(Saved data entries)
::::::::

(** * Aggregation Ooni Command-line (AOC) and its watcher (AOCW)

    A shallow embedding of [AOCBackend.py] (the per-day and per-range
    statistics, and the two fetch functions of the OONI API) and of the
    per-input body of [AOCW.run] together with [PermaConfig.load] from
    [AOCW_lib.py].

    Modelling conventions:
    - Python [int] counts are [Z];
    - Python [float] ratios are rationals [Q], compared with [Qeq_bool]
      where the source uses [==] and with [Qltb] where it uses [<]/[>];
      their arithmetic is exact: the rounding of float division and
      subtraction is not modelled;
    - a [datetime] is a calendar day number and a second-of-day;
    - a Python exception that escapes a function is the [Raise] outcome;
      the error strings the fetch functions return are [ErrStr]. *)

From Stdlib Require Import ZArith QArith String List Lia.
From stdpp Require Import base gmap strings.
Import ListNotations.
Open Scope Z_scope.

(** ** Dates *)

(** A [datetime]: calendar day (days since an epoch) and second of day. *)
Record datetime := mk_dt { dt_day : Z; dt_sec : Z }.

(** [datetime] ordering, lexicographic as Python's. *)
Definition dt_leb (a b : datetime) : bool :=
  (dt_day a <? dt_day b) || ((dt_day a =? dt_day b) && (dt_sec a <=? dt_sec b)).

(** Midnight of a calendar day: [datetime(year=.., month=.., day=..)]. *)
Definition midnight (d : Z) : datetime := mk_dt d 0.

(** Strict comparison of rationals, Python's [<] on floats. *)
Definition Qltb (a b : Q) : bool := negb (Qle_bool b a).

(** ** Outcomes of a Python call *)

Inductive outcome (A : Type) :=
| Ret (a : A)            (* normal return of a value *)
| ErrStr (e : string)    (* return of one of the error strings *)
| Raise.                 (* an exception escapes the call *)
Arguments Ret {A} a.
Arguments ErrStr {A} e.
Arguments Raise {A}.

Definition NETWORK_ERROR : string := "network_error".
Definition BAD_ARGUMENTS : string := "bad_arguments".
Definition UNKOWN : string := "unknown".

(** ** [MeasurementDay] *)

Record MeasurementDay := {
  measurement_count : Z;
  anomaly_count : Z;
  failure_count : Z;
  confirmed_count : Z;
  start_day : datetime;
  input : option string;
  anomaly_ratio : option Q;
  failure_ratio : option Q;
  confirmed_ratio : option Q;
  weird_behavior_ratio : option Q
}.

Definition ratio_of (num den : Z) : option Q :=
  if negb (den =? 0) then Some (inject_Z num / inject_Z den)%Q else None.

(** [MeasurementDay.__init__]: the four assertions, then the ratios. *)
Definition MeasurementDay_init (mc ac fc : Z) (sd : datetime)
    (inpt : option string) (cc : Z) : outcome MeasurementDay :=
  if (0 <=? mc) && (0 <=? ac) && (0 <=? fc) && (0 <=? cc) then
    Ret {| measurement_count := mc; anomaly_count := ac;
           failure_count := fc; confirmed_count := cc;
           start_day := sd; input := inpt;
           anomaly_ratio := ratio_of ac mc;
           failure_ratio := ratio_of fc mc;
           confirmed_ratio := ratio_of cc mc;
           weird_behavior_ratio := ratio_of (cc + ac + fc) mc |}
  else Raise.

(** A day that [MeasurementDay.__init__] can return. *)
Definition valid_day (d : MeasurementDay) : Prop :=
  0 <= measurement_count d /\ 0 <= anomaly_count d /\
  0 <= failure_count d /\ 0 <= confirmed_count d.

(** ** [MeasurementSet] *)

Record MeasurementSet := {
  days : list MeasurementDay;
  total_measurements : Z;
  total_anomalies : Z;
  total_failures : Z;
  total_confirmed : Z;
  total_weird_behavior : Z
}.

(** [list.sort(key=lambda x: x.start_day)]: a stable sort, here a stable
    insertion sort (every stable sort yields the same list). *)
Fixpoint insert_by_day (x : MeasurementDay) (l : list MeasurementDay)
    : list MeasurementDay :=
  match l with
  | [] => [x]
  | y :: l' =>
      if dt_leb (start_day y) (start_day x) && negb (dt_leb (start_day x) (start_day y))
      then y :: insert_by_day x l'
      else x :: y :: l'
  end.

Fixpoint sort_by_day (l : list MeasurementDay) : list MeasurementDay :=
  match l with
  | [] => []
  | x :: l' => insert_by_day x (sort_by_day l')
  end.

Definition sum_of (f : MeasurementDay -> Z) (l : list MeasurementDay) : Z :=
  fold_right (fun x acc => f x + acc) 0 l.

(** [MeasurementSet.__init__] (the [isinstance] assertion holds by typing). *)
Definition MeasurementSet_init (ds : list MeasurementDay) : MeasurementSet :=
  let ds' := sort_by_day ds in
  let tm := sum_of measurement_count ds' in
  let ta := sum_of anomaly_count ds' in
  let tf := sum_of failure_count ds' in
  let tc := sum_of confirmed_count ds' in
  {| days := ds'; total_measurements := tm; total_anomalies := ta;
     total_failures := tf; total_confirmed := tc;
     total_weird_behavior := tc + ta + tf |}.

(** [MeasurementSet.add_day]. *)
Definition add_day (s : MeasurementSet) (d : MeasurementDay) : MeasurementSet :=
  {| days := sort_by_day (days s ++ [d]);
     total_measurements := total_measurements s + measurement_count d;
     total_anomalies := total_anomalies s + anomaly_count d;
     total_confirmed := total_confirmed s + confirmed_count d;
     total_failures := total_failures s + failure_count d;
     total_weird_behavior := total_weird_behavior s |}.

Definition add_days (s : MeasurementSet) (ds : list MeasurementDay) : MeasurementSet :=
  fold_left add_day ds s.

(** [x / total_measurements if total_measurements != 0 else -1]. *)
Definition avg_of (num den : Z) : Q :=
  if negb (den =? 0) then (inject_Z num / inject_Z den)%Q else (-1)%Q.

Definition get_avg_anomalies (s : MeasurementSet) : Q :=
  avg_of (total_anomalies s) (total_measurements s).
Definition get_avg_failures (s : MeasurementSet) : Q :=
  avg_of (total_failures s) (total_measurements s).
Definition get_avg_confirmed (s : MeasurementSet) : Q :=
  avg_of (total_confirmed s) (total_measurements s).
Definition get_avg_weirds (s : MeasurementSet) : Q :=
  avg_of (total_weird_behavior s) (total_measurements s).

(** Sorted ascending by [start_day]. *)
Fixpoint sorted_by_day (l : list MeasurementDay) : bool :=
  match l with
  | x :: (y :: _) as l' => dt_leb (start_day x) (start_day y) && sorted_by_day l'
  | _ => true
  end.

(** ** Watcher entries and the per-input body of [AOCW.run] *)

(** One value of [PermaConfig.urls]. *)
Record entry := {
  previous_rate : Q;
  current_rate : Q;
  change : option Q;
  last_check : option string;
  last_update : option string
}.

(** The entry [PermaConfig.add_entry] creates. *)
Definition new_entry : entry :=
  {| previous_rate := (-1)%Q; current_rate := (-1)%Q; change := None;
     last_check := None; last_update := None |}.

(** [PermaConfig.add_entry]: adds [url] unless it is already there. *)
Definition add_entry (url : string) (urls : gmap string entry) : gmap string entry :=
  match urls !! url with
  | None => <[url := new_entry]> urls
  | Some _ => urls
  end.

(** The entry [urls[line]] refers to once [add_entry] has run. *)
Definition current_entry (url : string) (urls : gmap string entry) : entry :=
  default new_entry (urls !! url).

Definition set_last_check (now : string) (e : entry) : entry :=
  {| previous_rate := previous_rate e; current_rate := current_rate e;
     change := change e; last_check := Some now; last_update := last_update e |}.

::::::::

=== EXERCISE DETAILS ===
Search the entries for "call" and copy out each line that has it.

=== RESPONSE TO THIS EXERCISE ===
(** ** Outcomes of a Python call *)
| Raise.                 (* an exception escapes the call *)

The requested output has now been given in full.